Task objective
Here the job is to return only the lines of the material, exactly, from the first one to the line with "Proof. induction k".

Listed records
Lemma put_entries_names entries mapping :
  List.filter text_name (fold_left put_entry entries mapping).*1 =
  fold_left (fun names name => set_add name names) (List.filter text_name entries.*1) (List.filter text_name mapping.*1).
Proof.
  revert mapping. induction entries as [|e entries IH]; intros m; [done|]. cbn [fold_left fmap list_fmap List.filter].
  rewrite IH. unfold put_entry. destruct (str_eqb e.1 proto_key) eqn:Epr.
  - unfold text_name at 3. by rewrite Epr, andb_false_r.
  - rewrite assoc_set_keys, filter_set_add. by destruct (text_name e.1).
Qed.

Lemma texts_only (k : list (str * str)) :
  existsb (fun f => match snd f with VString _ => false | _ => true end) (as_values k) = false.
Proof. induction k as [|x k IH]; [done|]. exact IH. Qed.

(** What a merge writes is read back as the merged mapping. *)
Lemma merge_reads_back current pairs mapping text :
  read_mapping (trim current) = Some mapping -> Forall entry_units mapping ->
  Forall (fun p => entry_units (pair_entry p)) pairs -> mergeModelMappingPairs current pairs = Some text ->
  read_mapping (trim text) = Some (own_entries (fold_left put_pair pairs mapping)) /\ validateModelMappingJson text = None.
Proof.
  intros Hm Hu Hp. unfold mergeModelMappingPairs. rewrite Hm. cbn [mbind option_bind].
  change (fun mapping pair => put_entry mapping (mp_from pair, mp_to pair)) with put_pair.
  destruct (read_mapping_good _ _ Hm) as [Hnd Hpr].
  apply (put_entries_NoDup (map pair_entry pairs)) in Hnd. apply (put_entries_no_proto (map pair_entry pairs)) in Hpr.
  apply (put_entries_units (map pair_entry pairs)) in Hu; [|by apply Forall_map].
  rewrite <- put_pairs_entries in Hnd, Hpr, Hu. set (merged := fold_left put_pair pairs mapping) in *.
  intros Et. destruct (decide (merged = [])) as [E0|Hne]; [rewrite E0 in Et; by injection Et as <-; rewrite E0|].
  assert (text = stringify_indented 0 (mapping_value merged)) as -> by (by destruct merged; [|congruence]). clear Et.
  destruct (read_mapping_text merged Hne Hnd Hpr Hu) as (Ht & Htrim & Ho & Hr). split; [exact Hr|].
  unfold validateModelMappingJson. cbv zeta in Htrim, Ht. rewrite Htrim, Ht. cbn [negb orb]. cbv zeta in Ho. rewrite Ho. by rewrite texts_only.
Qed.

(** The merge answers whenever the mapping can be read. *)
Lemma merge_answers current pairs : mergeModelMappingPairs current pairs = None <-> read_mapping (trim current) = None.
Proof.
  unfold mergeModelMappingPairs. destruct (read_mapping (trim current)) as [m|]; [|done]. cbn [mbind option_bind].
  split; [|done]. by destruct (fold_left _ pairs m).
Qed.

(** ** Deriving *)

Section derive.
Context (direction : ModelMappingDirection) (rule : ModelMappingRule).

(** The name of the selected side, and the name the rule gives to it. *)
Definition own_name (p : ModelMappingPair) : str := match direction with D_upstream => mp_to p | D_request => mp_from p end.
Definition renamed (model : str) : str := trim (derive_name rule (rule_affixes rule) model).
Definition changed (model : str) : Prop := renamed model <> [] /\ renamed model <> model.
Definition pair_of (model : str) : ModelMappingPair := make_pair direction model (renamed model).

Lemma own_name_pair model : own_name (pair_of model) = model.
Proof. unfold own_name, pair_of. by destruct direction. Qed.

Record derived (processed : list str) (state : DeriveState) : Prop := {
  dv_seen : ds_seen state = set_of (trimmed_names processed);
  dv_parts : Permutation (map own_name (md_pairs (ds_result state)) ++ md_unchanged (ds_result state) ++ md_conflicts (ds_result state))
               (ds_seen state);
  dv_names : ds_requestNames state = map mp_from (md_pairs (ds_result state)) /\ NoDup (ds_requestNames state);
  dv_pairs : forall p, p ∈ md_pairs (ds_result state) -> p = pair_of (own_name p) /\ changed (own_name p);
  dv_unchanged : forall m, m ∈ md_unchanged (ds_result state) -> ~ changed m;
  dv_conflicts : forall m, m ∈ md_conflicts (ds_result state) ->
    changed m /\ mp_from (pair_of m) ∈ map mp_from (md_pairs (ds_result state));
}.

Lemma trimmed_names_snoc l x : trimmed_names (l ++ [x]) = trimmed_names l ++ if nonempty (trim x) then [trim x] else [].
Proof. unfold trimmed_names. rewrite map_app, List.filter_app. cbn [map List.filter]. by destruct (nonempty (trim x)). Qed.

Lemma changed_dec model :
  negb (nonempty (trim (derive_name rule (rule_affixes rule) model))) || str_eqb (trim (derive_name rule (rule_affixes rule) model)) model
    = false <-> changed model.
Proof.
  unfold changed. fold (renamed model). rewrite orb_false_iff, negb_false_iff.
  rewrite <- (not_true_iff_false (str_eqb _ _)), str_eqb_eq. destruct (renamed model); cbn [nonempty]; naive_solver.
Qed.

Lemma derive_step_ok processed state raw : derived processed state ->
  derived (processed ++ [raw]) (derive_step direction rule (rule_affixes rule) state raw).
Proof.
  intros [Hs Hp [Hn Hnd] Hpairs Hun Hco]. unfold derive_step.
  destruct (nonempty (trim raw)) eqn:Ene; cbn [negb orb]; [|split; try done; by rewrite trimmed_names_snoc, Ene, app_nil_r].
  destruct (bool_decide (trim raw ∈ ds_seen state)) eqn:Eseen.
  { split; try done. rewrite trimmed_names_snoc, Ene, set_of_snoc, <- Hs. unfold set_add. by rewrite Eseen. }
  assert (set_add (trim raw) (ds_seen state) = set_of (trimmed_names (processed ++ [raw]))) as Hset
    by (by rewrite trimmed_names_snoc, Ene, set_of_snoc, Hs).
  assert (Permutation (set_add (trim raw) (ds_seen state)) (trim raw :: ds_seen state)) as Hadd
    by (unfold set_add; rewrite Eseen; symmetry; apply Permutation_cons_append).
  destruct (negb _ || str_eqb _ _) eqn:Ech.
  - assert (~ changed (trim raw)) as Hch by (rewrite <- changed_dec; by rewrite Ech).
    split; cbn [ds_seen ds_requestNames ds_result md_pairs md_unchanged md_conflicts]; try done.
    + rewrite Hadd, <- Hp. rewrite <- !app_assoc, !app_assoc. rewrite <- app_assoc. symmetry. apply Permutation_middle.
    + intros m [Hm|Hm]%elem_of_app; [by apply Hun|]. by apply list_elem_of_singleton in Hm as ->.
  - apply changed_dec in Ech.
    change (make_pair direction (trim raw) (trim (derive_name rule (rule_affixes rule) (trim raw)))) with (pair_of (trim raw)).
    destruct (bool_decide (mp_from (pair_of (trim raw)) ∈ ds_requestNames state)) eqn:Ere.
    + split; cbn [ds_seen ds_requestNames ds_result md_pairs md_unchanged md_conflicts]; try done.
      * rewrite Hadd, <- Hp, !app_assoc. symmetry. rewrite <- app_assoc. apply Permutation_cons_append.
      * intros m [Hm|Hm]%elem_of_app; [by apply Hco|]. apply list_elem_of_singleton in Hm as ->. split; [done|].
        apply bool_decide_eq_true in Ere. by rewrite Hn in Ere.
    + split; cbn [ds_seen ds_requestNames ds_result md_pairs md_unchanged md_conflicts]; try done.
      * rewrite Hadd, <- Hp, map_app, <- !app_assoc. cbn [map app]. rewrite own_name_pair.
        symmetry. apply Permutation_middle.
      * unfold set_add. rewrite Ere, map_app, Hn. split; [done|]. apply bool_decide_eq_false in Ere.
        apply list.NoDup_app. rewrite <- Hn. split; [done|]. split; [|apply list.NoDup_singleton].
        intros x Hx ->%list_elem_of_singleton. done.
      * intros p [Hin|Hin]%elem_of_app; [by apply Hpairs|]. apply list_elem_of_singleton in Hin as ->.
        by rewrite own_name_pair.
      * intros m Hm. destruct (Hco m Hm) as [? ?]. split; [done|]. rewrite map_app. apply elem_of_app. by left.
Qed.
(** The text of a kind: the constructors of the source are these strings. *)
Definition kind_text (kind : FlowNodeKind) : str :=
  match kind with
  | K_user => u "user" | K_node => u "node" | K_token => u "token"
  | K_group => u "group" | K_model => u "model" | K_channel => u "channel"
  end.
Definition OTHER_FLOW_NODE_IDS (kind : FlowNodeKind) : str :=
  match kind with
  | K_user => u "user:__other__" | K_node => u "node:__other__" | K_token => u "token:__other__"
  | K_group => u "group:__other__" | K_model => u "model:__other__" | K_channel => u "channel:__other__"
  end.
Definition DEFAULT_OTHER_FLOW_NODE_LABELS (kind : FlowNodeKind) : str :=
  match kind with
  | K_user => u "Other users" | K_node => u "Other nodes" | K_token => u "Other tokens"
  | K_group => u "Other groups" | K_model => u "Other models" | K_channel => u "Other channels"
  end.
Definition SENSITIVE_FLOW_KINDS : list FlowNodeKind := [K_user; K_node; K_token; K_group; K_channel].
Definition OTHER_FLOW_NODE_ID_SET : list str := map OTHER_FLOW_NODE_IDS FLOW_NODE_KINDS.

(** ** The nodes of a row *)

(** [Number(value)]; an array or object is read through its text. *)
Definition Number_of (v : value) : number :=
  match v with
  | VUndefined => NaN
  | VNull => zero
  | VBoolean b => if b then one else zero
  | VNumber x => x
  | VString s => to_number s
  | VArray _ | VObject _ => to_number (to_string v)
  end.
Definition numberValue (v : value) : number :=
  let n := Number_of v in if num_is_finite n then n else zero.
(** A field of a row as a value. *)
Definition field_number (o : option number) : value :=
  match o with Some x => VNumber x | None => VUndefined end.
(** [text || fallback] *)
Definition text_or (o : option str) (fallback : str) : str :=
  match o with Some (c :: s) => c :: s | _ => fallback end.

Task response
Lemma put_entries_names entries mapping :
  List.filter text_name (fold_left put_entry entries mapping).*1 =
  fold_left (fun names name => set_add name names) (List.filter text_name entries.*1) (List.filter text_name mapping.*1).
Proof.
  revert mapping. induction entries as [|e entries IH]; intros m; [done|]. cbn [fold_left fmap list_fmap List.filter].
  rewrite IH. unfold put_entry. destruct (str_eqb e.1 proto_key) eqn:Epr.
  - unfold text_name at 3. by rewrite Epr, andb_false_r.
  - rewrite assoc_set_keys, filter_set_add. by destruct (text_name e.1).
Qed.

Lemma texts_only (k : list (str * str)) :
  existsb (fun f => match snd f with VString _ => false | _ => true end) (as_values k) = false.
Proof. induction k as [|x k IH]; [done|]. exact IH. Qed.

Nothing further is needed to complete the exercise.